Look for the line that has "Lemma lstrip_shape (t" in the material below; please repeat it and every line after it, exactly, up to and including the line that has "induction t as [|c t IH]; intros A;", and nothing else.

* _Records to process_
━━━━━━

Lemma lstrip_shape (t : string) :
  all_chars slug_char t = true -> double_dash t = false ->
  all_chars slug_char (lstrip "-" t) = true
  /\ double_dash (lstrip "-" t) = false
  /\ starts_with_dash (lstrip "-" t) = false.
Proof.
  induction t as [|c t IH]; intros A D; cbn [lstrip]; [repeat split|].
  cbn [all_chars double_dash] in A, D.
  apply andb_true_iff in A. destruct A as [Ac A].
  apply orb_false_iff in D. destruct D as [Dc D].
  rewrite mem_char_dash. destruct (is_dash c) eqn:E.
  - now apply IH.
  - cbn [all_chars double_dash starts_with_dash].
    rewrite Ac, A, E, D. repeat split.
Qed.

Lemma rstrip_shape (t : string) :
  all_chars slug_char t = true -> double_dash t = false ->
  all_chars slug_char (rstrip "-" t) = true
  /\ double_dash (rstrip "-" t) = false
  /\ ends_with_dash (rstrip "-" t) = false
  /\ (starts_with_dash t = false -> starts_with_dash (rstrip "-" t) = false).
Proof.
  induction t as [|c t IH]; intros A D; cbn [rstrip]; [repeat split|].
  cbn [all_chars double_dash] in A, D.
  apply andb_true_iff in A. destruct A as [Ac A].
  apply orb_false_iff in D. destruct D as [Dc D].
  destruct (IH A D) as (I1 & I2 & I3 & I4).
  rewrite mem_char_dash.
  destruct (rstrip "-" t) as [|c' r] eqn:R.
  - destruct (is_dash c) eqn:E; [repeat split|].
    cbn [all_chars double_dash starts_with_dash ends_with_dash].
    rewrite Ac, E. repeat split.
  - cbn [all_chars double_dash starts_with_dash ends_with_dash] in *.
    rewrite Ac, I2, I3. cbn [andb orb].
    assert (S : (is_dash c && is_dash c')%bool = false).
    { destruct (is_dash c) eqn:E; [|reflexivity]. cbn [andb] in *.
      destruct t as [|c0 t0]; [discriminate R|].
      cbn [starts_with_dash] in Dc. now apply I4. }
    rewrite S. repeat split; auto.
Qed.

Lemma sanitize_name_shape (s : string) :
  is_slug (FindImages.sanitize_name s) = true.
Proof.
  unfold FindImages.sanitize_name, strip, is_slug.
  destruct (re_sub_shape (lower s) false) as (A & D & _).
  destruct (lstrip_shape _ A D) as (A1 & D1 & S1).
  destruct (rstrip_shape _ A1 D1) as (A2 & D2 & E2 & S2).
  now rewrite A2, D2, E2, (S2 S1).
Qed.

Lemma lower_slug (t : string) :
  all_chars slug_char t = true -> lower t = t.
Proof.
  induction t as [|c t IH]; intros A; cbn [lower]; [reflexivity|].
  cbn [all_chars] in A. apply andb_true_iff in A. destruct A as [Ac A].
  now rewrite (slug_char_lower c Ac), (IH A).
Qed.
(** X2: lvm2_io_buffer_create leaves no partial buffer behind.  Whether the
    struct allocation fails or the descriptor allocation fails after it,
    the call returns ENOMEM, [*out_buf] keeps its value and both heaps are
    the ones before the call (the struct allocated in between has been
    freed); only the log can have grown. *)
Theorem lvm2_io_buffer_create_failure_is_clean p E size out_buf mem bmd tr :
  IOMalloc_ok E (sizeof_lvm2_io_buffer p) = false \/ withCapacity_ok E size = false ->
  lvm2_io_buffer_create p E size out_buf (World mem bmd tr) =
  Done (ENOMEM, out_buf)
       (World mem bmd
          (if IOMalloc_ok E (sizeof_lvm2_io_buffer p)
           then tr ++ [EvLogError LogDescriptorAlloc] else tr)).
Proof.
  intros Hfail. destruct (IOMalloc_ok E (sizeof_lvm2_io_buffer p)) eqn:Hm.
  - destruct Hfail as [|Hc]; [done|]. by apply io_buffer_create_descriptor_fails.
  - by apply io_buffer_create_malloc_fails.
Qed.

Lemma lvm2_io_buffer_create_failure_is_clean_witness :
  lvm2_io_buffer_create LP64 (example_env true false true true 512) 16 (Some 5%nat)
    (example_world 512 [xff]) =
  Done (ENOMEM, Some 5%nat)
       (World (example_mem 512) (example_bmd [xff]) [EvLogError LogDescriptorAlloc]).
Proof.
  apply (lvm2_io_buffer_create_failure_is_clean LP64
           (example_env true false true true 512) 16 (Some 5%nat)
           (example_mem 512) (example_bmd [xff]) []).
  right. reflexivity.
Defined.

━━━━━━

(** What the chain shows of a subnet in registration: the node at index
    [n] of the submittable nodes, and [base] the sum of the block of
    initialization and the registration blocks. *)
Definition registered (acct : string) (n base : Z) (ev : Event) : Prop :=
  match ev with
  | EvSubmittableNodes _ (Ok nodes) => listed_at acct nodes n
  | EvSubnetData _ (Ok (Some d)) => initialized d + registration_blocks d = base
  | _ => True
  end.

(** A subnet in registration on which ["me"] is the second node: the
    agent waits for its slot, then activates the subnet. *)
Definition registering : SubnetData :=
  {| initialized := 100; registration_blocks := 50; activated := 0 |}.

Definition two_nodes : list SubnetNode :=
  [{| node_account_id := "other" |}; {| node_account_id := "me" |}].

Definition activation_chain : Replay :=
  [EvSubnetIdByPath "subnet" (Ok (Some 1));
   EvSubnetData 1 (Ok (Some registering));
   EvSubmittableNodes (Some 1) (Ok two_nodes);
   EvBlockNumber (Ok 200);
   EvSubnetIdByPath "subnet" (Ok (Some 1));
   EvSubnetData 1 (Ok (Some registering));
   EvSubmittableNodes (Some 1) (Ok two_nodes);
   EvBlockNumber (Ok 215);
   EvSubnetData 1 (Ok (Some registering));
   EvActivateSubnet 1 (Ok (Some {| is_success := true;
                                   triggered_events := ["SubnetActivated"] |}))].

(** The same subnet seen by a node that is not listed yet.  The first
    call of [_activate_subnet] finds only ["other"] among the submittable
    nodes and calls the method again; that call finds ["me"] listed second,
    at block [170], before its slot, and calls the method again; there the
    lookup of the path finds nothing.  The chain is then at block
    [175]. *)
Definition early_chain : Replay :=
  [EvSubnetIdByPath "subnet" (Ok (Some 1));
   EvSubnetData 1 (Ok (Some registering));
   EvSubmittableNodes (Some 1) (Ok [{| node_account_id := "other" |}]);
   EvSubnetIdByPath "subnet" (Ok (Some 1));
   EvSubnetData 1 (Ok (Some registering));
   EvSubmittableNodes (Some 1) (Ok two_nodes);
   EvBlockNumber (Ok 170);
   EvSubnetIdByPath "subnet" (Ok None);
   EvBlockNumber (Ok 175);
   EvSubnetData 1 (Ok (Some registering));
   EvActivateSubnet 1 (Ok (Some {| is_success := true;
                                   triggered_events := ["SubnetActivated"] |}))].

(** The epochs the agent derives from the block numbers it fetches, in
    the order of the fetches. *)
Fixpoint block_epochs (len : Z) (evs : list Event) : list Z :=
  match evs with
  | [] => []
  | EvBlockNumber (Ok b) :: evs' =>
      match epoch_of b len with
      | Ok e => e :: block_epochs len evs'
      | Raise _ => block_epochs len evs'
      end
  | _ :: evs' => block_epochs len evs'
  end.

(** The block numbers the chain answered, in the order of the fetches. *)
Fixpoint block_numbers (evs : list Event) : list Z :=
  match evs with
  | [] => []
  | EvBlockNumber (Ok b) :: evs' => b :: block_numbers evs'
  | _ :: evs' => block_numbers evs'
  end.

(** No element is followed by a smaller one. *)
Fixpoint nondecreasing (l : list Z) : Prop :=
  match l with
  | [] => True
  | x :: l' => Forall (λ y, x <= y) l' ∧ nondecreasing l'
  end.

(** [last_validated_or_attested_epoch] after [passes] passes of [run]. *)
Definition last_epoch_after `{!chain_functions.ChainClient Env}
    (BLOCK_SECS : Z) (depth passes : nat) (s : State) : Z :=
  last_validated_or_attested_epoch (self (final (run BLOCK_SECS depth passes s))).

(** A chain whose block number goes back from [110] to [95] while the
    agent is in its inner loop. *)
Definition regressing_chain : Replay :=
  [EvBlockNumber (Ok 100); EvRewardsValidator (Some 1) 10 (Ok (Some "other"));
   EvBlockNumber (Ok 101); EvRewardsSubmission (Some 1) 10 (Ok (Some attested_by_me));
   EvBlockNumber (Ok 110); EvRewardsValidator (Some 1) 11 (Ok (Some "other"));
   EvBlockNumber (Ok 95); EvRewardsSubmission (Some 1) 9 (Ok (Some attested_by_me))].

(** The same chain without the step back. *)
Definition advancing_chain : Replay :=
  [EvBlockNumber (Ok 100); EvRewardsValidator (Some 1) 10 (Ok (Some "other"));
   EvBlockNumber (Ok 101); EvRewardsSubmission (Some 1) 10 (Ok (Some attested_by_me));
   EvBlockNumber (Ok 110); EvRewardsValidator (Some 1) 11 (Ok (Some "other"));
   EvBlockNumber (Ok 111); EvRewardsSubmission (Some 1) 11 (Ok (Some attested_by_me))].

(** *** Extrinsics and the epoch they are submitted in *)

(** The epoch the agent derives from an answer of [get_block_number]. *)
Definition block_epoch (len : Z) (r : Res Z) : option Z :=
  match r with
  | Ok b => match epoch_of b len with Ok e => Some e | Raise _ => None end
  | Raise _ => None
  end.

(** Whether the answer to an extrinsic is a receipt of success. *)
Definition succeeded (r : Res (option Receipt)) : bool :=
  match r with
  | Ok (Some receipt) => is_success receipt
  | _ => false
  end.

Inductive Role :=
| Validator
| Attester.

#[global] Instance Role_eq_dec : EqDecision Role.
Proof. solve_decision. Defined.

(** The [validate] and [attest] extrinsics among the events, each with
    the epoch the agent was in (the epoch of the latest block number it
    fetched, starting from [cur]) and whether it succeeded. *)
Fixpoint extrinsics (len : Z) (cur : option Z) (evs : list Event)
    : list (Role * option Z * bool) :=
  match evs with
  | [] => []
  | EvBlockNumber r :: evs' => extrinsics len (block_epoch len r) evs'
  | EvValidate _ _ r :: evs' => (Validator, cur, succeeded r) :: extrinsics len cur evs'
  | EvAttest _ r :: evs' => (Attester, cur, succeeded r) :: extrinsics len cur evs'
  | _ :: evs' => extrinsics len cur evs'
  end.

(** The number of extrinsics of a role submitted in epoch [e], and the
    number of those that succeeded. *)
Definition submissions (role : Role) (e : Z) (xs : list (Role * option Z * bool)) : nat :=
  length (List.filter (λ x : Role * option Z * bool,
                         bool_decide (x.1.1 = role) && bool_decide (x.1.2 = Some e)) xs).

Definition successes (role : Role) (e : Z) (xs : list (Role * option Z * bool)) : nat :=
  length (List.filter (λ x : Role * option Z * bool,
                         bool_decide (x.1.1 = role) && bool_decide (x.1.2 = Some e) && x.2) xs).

━━━━━━

* _Task solution_
Lemma lstrip_shape (t : string) :
  all_chars slug_char t = true -> double_dash t = false ->
  all_chars slug_char (lstrip "-" t) = true
  /\ double_dash (lstrip "-" t) = false
  /\ starts_with_dash (lstrip "-" t) = false.
Proof.
  induction t as [|c t IH]; intros A D; cbn [lstrip]; [repeat split|].
  cbn [all_chars double_dash] in A, D.
  apply andb_true_iff in A. destruct A as [Ac A].
  apply orb_false_iff in D. destruct D as [Dc D].
  rewrite mem_char_dash. destruct (is_dash c) eqn:E.
  - now apply IH.
  - cbn [all_chars double_dash starts_with_dash].
    rewrite Ac, A, E, D. repeat split.
Qed.

Lemma rstrip_shape (t : string) :
  all_chars slug_char t = true -> double_dash t = false ->
  all_chars slug_char (rstrip "-" t) = true
  /\ double_dash (rstrip "-" t) = false
  /\ ends_with_dash (rstrip "-" t) = false
  /\ (starts_with_dash t = false -> starts_with_dash (rstrip "-" t) = false).
Proof.
  induction t as [|c t IH]; intros A D; cbn [rstrip]; [repeat split|].
  cbn [all_chars double_dash] in A, D.
  apply andb_true_iff in A. destruct A as [Ac A].
  apply orb_false_iff in D. destruct D as [Dc D].
  destruct (IH A D) as (I1 & I2 & I3 & I4).
  rewrite mem_char_dash.
  destruct (rstrip "-" t) as [|c' r] eqn:R.
  - destruct (is_dash c) eqn:E; [repeat split|].
    cbn [all_chars double_dash starts_with_dash ends_with_dash].
    rewrite Ac, E. repeat split.
  - cbn [all_chars double_dash starts_with_dash ends_with_dash] in *.
    rewrite Ac, I2, I3. cbn [andb orb].
    assert (S : (is_dash c && is_dash c')%bool = false).
    { destruct (is_dash c) eqn:E; [|reflexivity]. cbn [andb] in *.
      destruct t as [|c0 t0]; [discriminate R|].
      cbn [starts_with_dash] in Dc. now apply I4. }
    rewrite S. repeat split; auto.
Qed.

Lemma sanitize_name_shape (s : string) :
  is_slug (FindImages.sanitize_name s) = true.
Proof.
  unfold FindImages.sanitize_name, strip, is_slug.
  destruct (re_sub_shape (lower s) false) as (A & D & _).
  destruct (lstrip_shape _ A D) as (A1 & D1 & S1).
  destruct (rstrip_shape _ A1 D1) as (A2 & D2 & E2 & S2).
  now rewrite A2, D2, E2, (S2 S1).
Qed.

Lemma lower_slug (t : string) :
  all_chars slug_char t = true -> lower t = t.
Proof.
  induction t as [|c t IH]; intros A; cbn [lower]; [reflexivity|].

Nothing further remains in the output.